Optyx: A ZX-based Python library for networked quantum architectures

TL;DR

Optyx presents a ZX/ZW-based, open-source Python framework that unifies qubit and discrete-variable photonic modalities into a single diagrammatic language for networked quantum architectures. It combines a functional front-end with a tensor-network semantics, enabling classical control, mid-circuit feedback, and differentiable backends that include exact tensor-network contractions and permanent-based paths. The system supports conversion of external circuits, loss and distinguishability modeling, and rapid prototyping of hybrid experiments, demonstrated through boson sampling with entangled states, distributed entanglement generation, and a Bose-Hubbard variational solver. This approach offers scalable simulation and rapid exploration of distributed, heterogeneous quantum hardware, providing a practical platform for testing new ideas in quantum communication, distributed error correction, and light-mmatter interfacing.

Abstract

Distributed, large-scale quantum computing will need architectures that combine matter-based qubits with photonic links, but today's software stacks target either gate-based chips or linear-optical devices in isolation.
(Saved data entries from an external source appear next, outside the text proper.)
Lemma auto_adjust_parameters_other_kinds_witness :
  auto_adjust_parameters "nmap" PERMISSION_DENIED {[ "threads" := VStr "50" ]}
  = {[ "threads" := VStr "50" ]}.
Proof.
  apply (auto_adjust_parameters_other_kinds "nmap" PERMISSION_DENIED);
    discriminate.
Defined.

(** An adjustment writes only tuning parameters: a key outside
    [tuning_keys] ("target", "url", "wordlist", ...) has in the result
    exactly what the original holds for it, for every tool and kind; and
    the keys of the result are those of the original and of the delta. *)
Theorem auto_adjust_parameters_tuning_only (tool : string) (kind : ErrorType)
    (original : gmap string pyval) :
  (forall key, key ∉ tuning_keys ->
     auto_adjust_parameters tool kind original !! key = original !! key)
  /\ dom (auto_adjust_parameters tool kind original)
     = dom (applicable_delta tool kind) ∪ dom original
  /\ dom (auto_adjust_parameters tool kind original)
     ⊆ tuning_keys ∪ dom original.
Proof.
  rewrite auto_adjust_parameters_update. unfold dict_update.
  pose proof (applicable_delta_keys tool kind) as Hkeys.
  split; [|split].
  - intros key Hkey. rewrite lookup_union.
    assert (Hnone : applicable_delta tool kind !! key = None)
      by (apply not_elem_of_dom; set_solver).
    rewrite Hnone. destruct (original !! key); reflexivity.
  - apply dom_union_L.
  - rewrite dom_union_L. apply union_mono_r, Hkeys.
Qed.

(* --------------------------------------------------------------------- *)
(** ** Tool substitution, further                                         *)
(* --------------------------------------------------------------------- *)

Lemma get_alternative_tool_pick (failed_tool : string)
    (context : gmap string pyval) :
  get_alternative_tool failed_tool context
  = pick_alternative context (declared_alternatives failed_tool).
Proof.
  unfold get_alternative_tool, pick_alternative.
  fold (declared_alternatives failed_tool).
  destruct (declared_alternatives failed_tool) as [|a l] eqn:Hd.
  - reflexivity.
  - rewrite filter_alternatives_surviving. cbn [app].
    destruct (surviving context (a :: l)); reflexivity.
Qed.

Lemma skipped_flags (c1 c2 : gmap string pyval) (alt : string) :
  truthy (c1 !! "require_no_privileges")
  = truthy (c2 !! "require_no_privileges") ->
  truthy (c1 !! "prefer_faster_tools")
  = truthy (c2 !! "prefer_faster_tools") ->
  skipped c1 alt = skipped c2 alt.
Proof. intros H1 H2. unfold skipped. now rewrite H1, H2. Qed.

Lemma surviving_flags (c1 c2 : gmap string pyval) (l : list string) :
  truthy (c1 !! "require_no_privileges")
  = truthy (c2 !! "require_no_privileges") ->
  truthy (c1 !! "prefer_faster_tools")
  = truthy (c2 !! "prefer_faster_tools") ->
  surviving c1 l = surviving c2 l.
Proof.
  intros H1 H2. unfold surviving. apply list_filter_iff.
  intros alt. now rewrite (skipped_flags c1 c2 alt H1 H2).
Qed.

Lemma pick_alternative_flags (c : gmap string pyval) (l : list string) :
  pick_alternative c l
  = pick_alternative
      (flags_context (truthy (c !! "require_no_privileges"))
                     (truthy (c !! "prefer_faster_tools"))) l.
Proof.
  unfold pick_alternative.
  rewrite (surviving_flags c
             (flags_context (truthy (c !! "require_no_privileges"))
                            (truthy (c !! "prefer_faster_tools"))) l);
    [reflexivity | |];
    destruct (truthy (c !! "require_no_privileges")),
             (truthy (c !! "prefer_faster_tools")); reflexivity.
Qed.

(** A check on every entry of the table, for every setting of the two
    flags, is a property of every lookup. *)
Lemma tool_alternatives_forallb
    (P : bool -> bool -> string -> option string -> bool) :
  (forall b1 b2,
     forallb (fun entry : string * list string =>
                P b1 b2 (fst entry)
                  (pick_alternative (flags_context b1 b2) (snd entry)))
             tool_alternatives = true) ->
  (forall b1 b2 tool, P b1 b2 tool None = true) ->
  forall tool context,
    P (truthy (context !! "require_no_privileges"))
      (truthy (context !! "prefer_faster_tools"))
      tool (get_alternative_tool tool context) = true.
Proof.
  intros Htable Hnone tool context.
  rewrite get_alternative_tool_pick, pick_alternative_flags.
  unfold declared_alternatives.
  destruct (dict_get tool_alternatives tool) as [l|] eqn:E;
    cbn [default from_option id].
  - apply dict_get_elem_of in E.
    specialize (Htable (truthy (context !! "require_no_privileges"))
                       (truthy (context !! "prefer_faster_tools"))).
    rewrite forallb_forall in Htable.
    exact (Htable _ (proj1 (list_elem_of_In _ _) E)).
  - apply Hnone.
Qed.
We introduce Optyx, an open-source Python framework offering a unified language to program, simulate, and prototype hybrid, networked systems: users create experiments that mix qubit registers, discrete-variable photonic modes, lossy channels, heralded measurements, and real-time feedback; Optyx compiles them via ZX/ZW calculus into optimised tensor-network forms, and executes with state-of-the-art contraction schedulers based on Quimb and Cotengra. Benchmarking on exact multi-photon circuit simulations shows that, versus permanent-based methods, tensor network contraction can deliver speedups of orders of magnitude for low-depth circuits and entangled photon sources, and natively supports loss and distinguishability -- establishing it as both a high-performance simulator and a rapid-prototyping environment for next-generation photonic-network experiments.

Figures (7)

• Figure 1: Diagram of the teleportation protocol in ZX-calculus. We discuss quantum teleportation using fusion measurements in the Appendix \ref{['sec:teleportation-fusion']}.
• Figure 2: A UML class diagram booch2005uml of the tensor-conversion logic: channels depend on diagrams for the definition of their Kraus maps, during evaluation these Kraus maps are used to construct a tensor network by doubling the Kraus maps and converting them to tensors.
• Figure 3: If we double the teleportation protocol diagram from Figure \ref{['fig:teleportation-protocol-zx']}, we obtain a ZX diagram which can be converted into a tensor network for evaluation or, for example, to PyZX for simplification. In this example, the diagram can be simplified and is equal to the identity channel on a qubit.
• Figure 4: Exact evaluation of boson sampling observables on linear cluster states: we scale the degree of the monomial observable linearly with the number of photons ($\lfloor 1.5n \rfloor$). The depth (number of ansatz layers) is scaled linearly ($l = \lfloor n/2 + 1 \rfloor$), logarithmically ($l = \lfloor \log_2(7n/5) \rfloor$), or kept constant ($l=2$). Error bars indicate the inter-quantile range (IQR) over 5 random instances.
• Figure 5: Distributed entanglement generation via photonic fusion with an internal degree of freedom: two Bell pairs are prepared; the middle qubits are dual-rail encoded with internal states $\ket{s_1}$ and $\ket{s_2}$, fused, and we post-select on the standard success outcome. Plotted is the post-selected fidelity $F=\bra{\Phi^+}\rho_{\text{out}}\ket{\Phi^+}$ (equal to the channel fidelity, given the target state is pure) of the surviving pair $(A_0,A_3)$ versus the internal-state overlap $x=\braket{s_1 | s_2}$. Fidelity approaches $1$ for indistinguishable internal states ($x\to 1$) and decreases smoothly as $x$ is reduced.